Following the radiology example, pathologists can store images in a dedicated picture archiving computer system (PACS). They can also save images on discs and films, a slower but significantly cheaper alternative. “The point is to use something that is economically relevant to store the huge amount of information and images we need today,” he said.
Pathologists can also use low cost vendor-neutral archive (VNA) systems to store images in a repository cheaper than the one used for radiology images. Several companies, including Agfa HealthCare, Carestream Health, GE Healthcare and Merge Healthcare, now offer VNA products either in-house or through acquisitions.
The point is to use something that is economically relevant to store the huge amount of information and images we need today,Dr. Marcial García Rojo
Another possibility is to erase the images after a given period of time. Pictures do not need to be saved forever; the paraffin block, from which images and slices can be generated anytime, always remains as a back up for future investigation in molecular pathology or genomics.
25 public hospitals are equipped with digital pathology scanners in Spain, but only five use them in clinical practice: GH Jerez de la Frontera, University Hospital Arnau de Vilanova in Lerida, University Hospital in Ciudad Real, and Barcelona’s Del Mar Hospital and University Hospital Clínic. The latter leads the way with up to 300 preparations a day. Several digitalization projects for private clinical practice are underway across Spain. Santa Lucia University Hospital in Murcia offers telepathology services to the rest of the country.
“Spanish digital pathology is doing well. Almost every pathology department now digitalizes preparations. Sweden, Norway and the Netherlands are still leaders in clinical practice, but the situation across Europe is very irregular. We’re doing what we can to stay ahead of the curve,” Rojo said.

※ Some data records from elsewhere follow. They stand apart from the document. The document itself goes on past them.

Lemma lint_valid doc spec s : validateSchema doc = inr spec ->
  lr_valid (lint doc (skill_slugs s)) = true <-> forall slug, slug ∈ referenced spec -> known_skill s slug.
Proof.
  intros V. unfold lint. rewrite V. cbn. rewrite Nat.eqb_eq, length_zero_iff_nil. unfold relational_issues.
  rewrite app_nil, !unknown_nil. setoid_rewrite elem_skill_slugs. unfold referenced. split.
  - intros [A B] x [X|X]%elem_of_app; [now apply A | now apply B].
  - intros G. split; intros x X; apply G, elem_of_app; [now left | now right].
Qed.

Lemma run_lintAndParse yaml s :
  run (lintAndParse yaml) s =
  match parseYaml yaml with
  | None => (inl (JsError "YAMLException"), s)
  | Some doc =>
      match validateSchema doc with
      | inr spec => if lr_valid (lint doc (skill_slugs s)) then (inr spec, s) else (inl (BadRequestException "lint failed"), s)
      | inl _ => (inl (BadRequestException "lint failed"), s)
      end
  end.
Proof.
  unfold lintAndParse, parse. rewrite run_bind. destruct (parseYaml yaml) as [doc|]; [|easy].
  rewrite run_ret, run_bind, run_select. destruct (validateSchema doc); [easy |]. now destruct (lr_valid _).
Qed.
End LintLaws.

(** Publishing a document through the CMS: one that fails the schema, or
    that names an unknown skill or prerequisite, is refused and nothing is
    written; a clean one becomes the next published version of the caller's
    tenant, and is answered with a conflict exactly when its version number is
    not the next one. *)
Theorem publish_route_spec `{RowOrder} `{SpecFormat} auth yaml doc s :
  catalog_wf s -> parseYaml yaml = Some doc ->
  match validateSchema doc with
  | inl _ => run (publishSpec auth yaml) s = (inl (BadRequestException "lint failed"), s)
  | inr spec =>
      let input := publish_input (ac_tenantId auth) (Some (ac_userId auth)) spec in
      (exists slug, slug ∈ referenced spec /\ ~ known_skill s slug) /\
        run (publishSpec auth yaml) s = (inl (BadRequestException "lint failed"), s) \/
      (forall slug, slug ∈ referenced spec -> known_skill s slug) /\
        match run (publishSpec auth yaml) s with
        | (inr v, s') => authored input V_PUBLISHED s v s' /\ av_status v.2 = V_PUBLISHED
        | (inl e, s') => s' = s /\ (e = ConflictException <-> au_version spec <> Z.of_nat (next_version input s))
        end
  end.
Proof.
  intros W P. unfold publishSpec. rewrite run_bind, run_lintAndParse, P.
  destruct (validateSchema doc) as [|spec] eqn:V; [easy |]. cbv zeta.
  pose proof (lint_valid doc spec s V) as L. destruct (lr_valid _).
  - right. assert (K : forall slug, slug ∈ referenced spec -> known_skill s slug) by now apply L. split; [exact K |].
    set (input := publish_input _ _ spec). pose proof (version_cases input V_PUBLISHED s W) as A. unfold publishNewVersion.
    destruct (run (insertVersion input V_PUBLISHED) s) as [[e|v] s'].
    + destruct A as (_ & -> & A). split; [easy |]. rewrite A. split; [|now left]. intros [?|(k & I & N)]; [easy |].
      destruct N. apply K. unfold referenced. apply elem_of_app. left. now apply list_elem_of_fmap_2.
    + destruct A as [_ A]. split; [exact A |]. destruct A as (aid & cost & rows & _ & _ & -> & _). reflexivity.
  - left. split; [|easy]. destruct (decide (Forall (fun slug => slug ∈ skill_slugs s) (referenced spec))) as [F|F].
    + assert (false = true); [|easy]. apply L. intros slug I. apply (elem_skill_slugs s). rewrite Forall_forall in F. now apply F.
    + apply not_Forall_Exists in F; [|apply _]. apply Exists_exists in F as (x & I & N). exists x. split; [easy |].
      intros Kn. apply N, elem_skill_slugs, Kn.
Qed.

Dr. Marcial García Rojo is director of the pathology department at Hospital de Jerez de la Frontera in Cádiz, Spain. From 2009 to 2013 he was head of the pathology department at Ciudad Real University Hospital and associate professor of pathology at the Medical School of Castilla-La Mancha University. He is president of the Ibero-American Association for Telemedicine and Telehealth (IATT) for the term 2015 -2017. He is also vice-president of the Spanish Society of Health Informatics (SEIS), Spanish representative on the International Medical Informatics Association (IMIA) board and past-president of the Internet Association for Biomedical Sciences (INABIS).
He is collaborating as a researcher in European projects on digital pathology such as AIDPATH (Academia and Industry Collaboration for Digital Pathology). His main research areas are medical informatics standards in digital pathology and molecular pathology.